- **Material shown**:

(** One turn of [for (const chunk of chunks)] on the pair
    [(chunkOptions, allFiles)]. *)
Definition resolveChunk (acc : list string * list string) (c : Chunk)
  : list string * list string :=
  let '(chunkOptions, allFiles) := acc in
  let files := resolvedFiles c in
  (JS.push chunkOptions (chunkOption c (List.length files)),
   JS.push_all allFiles files).

Definition getChunkOptions (chunks : list Chunk) : ChunkOptions :=
  let '(chunkOptions, allFiles) := fold_left resolveChunk chunks ([], []) in
  let chunkWrappers :=
    map (fun c => name c ++ ":" ++ chunkWrapper TSC_OUTPUT_DIR_POSIX c) chunks in
  {| chunk := chunkOptions; js := allFiles; chunk_wrapper := chunkWrappers |}.

(** The path of the chunk's entry point among the compiled sources, as
    [modulePath] and [buildShims] compute it. *)
Definition entryPath (c : Chunk) : string :=
  Path.posix_join TSC_OUTPUT_DIR_POSIX (entry c).

End ChunkResolution.

(** The file count a chunk descriptor [name:count] or [name:count:parent]
    records: its second field, read as a decimal number. *)
Definition recordedCount (descriptor : string) : option nat :=
  match JS.split ":" descriptor with
  | _ :: count :: _ => option_map Nat.of_uint (NilEmpty.uint_of_string count)
  | _ => None
  end.

(** ** Licence stripping *)

Module RegExp.

(** The fragment of the pattern language [licenseRegex] is written in. *)
Inductive regex : Type :=
| Lit (s : string)            (* the characters of [s], one after the other *)
| Dot                         (* [.]: any character but a line terminator *)
| Digits                      (* [\d+] *)
| Seq (r1 r2 : regex)
| Alt (r1 r2 : regex)         (* [r1|r2] *)
| Opt (r : regex).            (* [(r)?] *)

Definition is_digit (c : ascii) : bool :=
  let n := nat_of_ascii c in Nat.leb 48 n && Nat.leb n 57.

Definition is_line_terminator (c : ascii) : bool :=
  Ascii.eqb c JS.LF || Ascii.eqb c JS.CR.

Fixpoint match_lit (p : list ascii) (s : list ascii) : option (list ascii) :=
  match p, s with
  | [], _ => Some s
  | a :: p', b :: s' => if Ascii.eqb a b then match_lit p' s' else None
  | _ :: _, [] => None
  end.

(** Backtracking match with a continuation [k] for the rest of the pattern;
    the result is the input left after the whole match. *)
Fixpoint match_digits (s : list ascii) (k : list ascii -> option (list ascii))
  : option (list ascii) :=
  match s with
  | c :: s' =>
      if is_digit c then
        match match_digits s' k with
        | Some r => Some r
        | None => k s'
        end
      else None
  | [] => None
  end.

Fixpoint run (r : regex) (s : list ascii) (k : list ascii -> option (list ascii))
  : option (list ascii) :=
  match r with
  | Lit p =>
      match match_lit (JS.chars p) s with
      | Some s' => k s'
      | None => None
      end
  | Dot =>
      match s with
      | c :: s' => if is_line_terminator c then None else k s'
      | [] => None
      end
  | Digits => match_digits s k
  | Seq r1 r2 => run r1 s (fun s' => run r2 s' k)
  | Alt r1 r2 =>
      match run r1 s k with
      | Some x => Some x
      | None => run r2 s k
      end
  | Opt r1 =>
      match run r1 s k with
      | Some x => Some x
      | None => k s
      end
  end.

(** A match starting at the head of [s]: the number of characters matched. *)
Definition match_at (r : regex) (s : list ascii) : option nat :=
  match run r s Some with
  | Some rest => Some (List.length s - List.length rest)
  | None => None
  end.

(** [s.replace(new RegExp(r, 'g'), replacement)] for a replacement without
    dollar signs.  [skip] counts the characters of the current match still
    to drop. *)
Fixpoint replace_from (r : regex) (replacement : list ascii) (skip : nat)
    (s : list ascii) : list ascii :=
  match s with
  | [] =>
      match skip, match_at r [] with
      | 0, Some _ => replacement
      | _, _ => []
      end
  | c :: rest =>
      match skip with
      | S n => replace_from r replacement n rest
      | 0 =>
          match match_at r s with
          | Some 0 => (replacement ++ c :: replace_from r replacement 0 rest)%list
          | Some (S n) => (replacement ++ replace_from r replacement n rest)%list
          | None => c :: replace_from r replacement 0 rest
          end
      end
  end.

Definition replace_global (r : regex) (replacement : string) (s : string) : string :=
  JS.str (replace_from r (JS.chars replacement) 0 (JS.chars s)).

(** The input cut the way the global replacement reads it: characters it
    keeps, and matches it replaces. *)
Inductive piece : Type :=
| Kept (c : ascii)
| Matched (text : list ascii).

Fixpoint pieces_from (r : regex) (skip : nat) (s : list ascii) : list piece :=
  match s with
  | [] =>
      match skip, match_at r [] with
      | 0, Some _ => [Matched []]
      | _, _ => []
      end
  | c :: rest =>
      match skip with
      | S n => pieces_from r n rest
      | 0 =>
          match match_at r s with
          | Some 0 => Matched [] :: Kept c :: pieces_from r 0 rest
          | Some (S n) => Matched (firstn (S n) s) :: pieces_from r n rest
          | None => Kept c :: pieces_from r 0 rest
          end
      end
  end.

Definition source_of (p : piece) : list ascii :=
  match p with
  | Kept c => [c]
  | Matched text => text
  end.

Definition replaced_by (replacement : list ascii) (p : piece) : list ascii :=
  match p with
  | Kept c => [c]
  | Matched _ => replacement
  end.

Definition matched_texts (ps : list piece) : list string :=
  flat_map (fun p => match p with Matched text => [JS.str text] | Kept _ => [] end) ps.

End RegExp.

Import RegExp.

(** [licenseRegex], line by line as the template literal has it. *)
Definition licenseRegex : regex :=
  Seq (Lit ("/**" ++ JS.nl))
  (Seq (Lit (" * @license" ++ JS.nl))
  (Seq (Lit " * ")
  (Seq (Seq (Lit "Copyright ")
       (Seq Digits
       (Seq (Lit " ")
            (Alt (Lit "Google LLC") (Lit "Massachusetts Institute of Technology")))))
  (Seq (Lit JS.nl)
  (Seq (Opt (Seq (Lit " * All rights reserved") (Seq Dot (Lit JS.nl))))
  (Seq (Lit " * SPDX-License-Identifier: Apache-2")
  (Seq Dot
  (Seq (Lit ("0" ++ JS.nl))
       (Lit " */"))))))))).

(** The transform [stripApacheLicense()] applies to the text of a file:
    [gulp.replace(new RegExp(licenseRegex, 'g'), '\n\n\n\n')]. *)
Definition stripApacheLicense (contents : string) : string :=
  replace_global licenseRegex (JS.nl ++ JS.nl ++ JS.nl ++ JS.nl) contents.

(** The blocks of [contents] the transform replaces, in order. *)
Definition licenseBlocks (contents : string) : list string :=
  matched_texts (pieces_from licenseRegex 0 (JS.chars contents)).

(** Lines of a text: one more than its line feeds. *)
Definition line_feeds (l : list ascii) : nat :=
  List.length (filter (Ascii.eqb JS.LF) l).
Definition lineFeeds (s : string) : nat := line_feeds (JS.chars s).
Definition lineCount (s : string) : nat := S (lineFeeds s).

(** The least and the greatest number of line feeds in a match of a
    pattern. *)
Fixpoint line_feed_bounds (r : regex) : nat * nat :=
  match r with
  | Lit p => (lineFeeds p, lineFeeds p)
  | Dot => (0, 0)
  | Digits => (0, 0)
  | Seq r1 r2 =>
      (fst (line_feed_bounds r1) + fst (line_feed_bounds r2),
       snd (line_feed_bounds r1) + snd (line_feed_bounds r2))
  | Alt r1 r2 =>
      (Nat.min (fst (line_feed_bounds r1)) (fst (line_feed_bounds r2)),
       Nat.max (snd (line_feed_bounds r1)) (snd (line_feed_bounds r2)))
  | Opt r1 => (0, snd (line_feed_bounds r1))
  end.

(** The blocks that span six lines: those with the optional line. *)
Definition longBlocks (contents : string) : list string :=
  filter (fun block => Nat.eqb (lineFeeds block) 5) (licenseBlocks contents).

(** ** Tasks that touch the file system *)

(** A thrown value or a rejection reason: a string, or an [Error] with its
    [code] ([ENOENT], [EACCES], ...). *)
Inductive JSValue : Type :=
| VString (s : string)
| VError (code : string).

(** How a statement or a call completes. *)
Inductive Completion (A : Type) : Type :=
| Normal (v : A)
| Throw (e : JSValue).
Arguments Normal {A} v.
Arguments Throw {A} e.

(** A settled promise. *)
Inductive Promise : Type :=
| Fulfilled
| Rejected (reason : JSValue).

(** The calls into the file system the tasks can make. *)
Inductive FsCall : Type :=
| CallUnlinkSync (path : string)
| CallRimraf (path : string).

(** What [gulp.src(srcs).pipe(...)....pipe(gulp.dest(dest))] is built from. *)
Record Pipeline : Type := {
  srcs : list string;
  compileOptions : list (string * string);
  dest : string
}.

Section Tasks.

(** The state of the machine the script runs on, and what the two library
    functions do to it. *)
Variable World : Type.
Variable os_unlink : string -> World -> Completion unit * World.
Variable os_rimraf : string -> World -> Promise * World.

(** From [./config]. *)
Variable BUILD_DIR : string.
Variable TSC_OUTPUT_DIR : string.

(** The world together with the file-system calls made so far. *)
Record State : Type := { world : World; calls : list FsCall }.

Definition Task (A : Type) : Type := State -> Completion A * State.

Definition ret {A} (v : A) : Task A := fun st => (Normal v, st).

Definition bind {A B} (m : Task A) (f : A -> Task B) : Task B :=
  fun st =>
    match m st with
    | (Normal v, st') => f v st'
    | (Throw e, st') => (Throw e, st')
    end.

(** [try { body } catch (e) { handler }]. *)
Definition try_catch {A} (body : Task A) (handler : JSValue -> Task A) : Task A :=
  fun st =>
    match body st with
    | (Normal v, st') => (Normal v, st')
    | (Throw e, st') => handler e st'
    end.

Definition fs_unlinkSync (path : string) : Task unit :=
  fun st =>
    let '(r, w) := os_unlink path (world st) in
    (r, {| world := w; calls := JS.push (calls st) (CallUnlinkSync path) |}).

Definition rimraf (path : string) : Task Promise :=
  fun st =>
    let '(p, w) := os_rimraf path (world st) in
    (Normal p, {| world := w; calls := JS.push (calls st) (CallRimraf path) |}).

Definition buildAdvancedCompilationTest : Task Pipeline :=
  bind
    (try_catch
       (fs_unlinkSync "./tests/compile/main_compressed.js")
       (fun _e => ret tt))
    (fun _ =>
       let srcs :=
         [ TSC_OUTPUT_DIR ++ "/**/*.js";
           "tests/compile/main.js";
           "tests/compile/test_blocks.js" ] in
       let options :=
         [ ("dependency_mode", "PRUNE");
           ("compilation_level", "ADVANCED_OPTIMIZATIONS");
           ("entry_point", "./tests/compile/main.js");
           ("js_output_file", "main_compressed.js") ] in
       ret {| srcs := srcs; compileOptions := options; dest := "./tests/compile/" |}).

Definition cleanBuildDir : Task Promise :=
  if String.eqb BUILD_DIR "." || String.eqb BUILD_DIR "/" then
    ret (Rejected (VString ("Refusing to rm -rf " ++ BUILD_DIR)))
  else rimraf BUILD_DIR.

End Tasks.

Arguments world {World} s.
Arguments calls {World} s.
Arguments Build_State {World} world calls.

(** ** The rest of the script *)

(** *** Parents (the two assignments after the [chunks] literal)

    [chunks[0].parent = null] throws on an empty array: [None]. *)
Definition assignParents (literals : list Chunk) : option (list Chunk) :=
  match literals with
  | [] => None
  | c0 :: others =>
      let root := set_parent None c0 in
      Some (root :: map (set_parent (Some root)) others)
  end.

(** A flat list cut into consecutive runs of the given lengths: how the
    reader of [{chunk, js}] tells the chunks' files apart. *)
Fixpoint takeChunks {A : Type} (counts : list nat) (l : list A) : list (list A) :=
  match counts with
  | [] => []
  | n :: rest => firstn n l :: takeChunks rest (skipn n l)
  end.

(** *** Compiler options *)

(** The values of an options object. *)
Inductive OptionValue : Type :=
| OString (s : string)
| OBoolean (b : bool)
| OArray (l : list string).

(** An options object: its properties in creation order, keys distinct. *)
Definition Options : Type := list (string * OptionValue).

Fixpoint obj_get {V : Type} (obj : list (string * V)) (key : string) : option V :=
  match obj with
  | [] => None
  | (k, v) :: rest => if String.eqb k key then Some v else obj_get rest key
  end.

- **What this task involves**: The answer must be all the lines above that hold the word "lineFeeds".

- **Reply to the task**:
Definition lineFeeds (s : string) : nat := line_feeds (JS.chars s).
Definition lineCount (s : string) : nat := S (lineFeeds s).
  | Lit p => (lineFeeds p, lineFeeds p)
  filter (fun block => Nat.eqb (lineFeeds block) 5) (licenseBlocks contents).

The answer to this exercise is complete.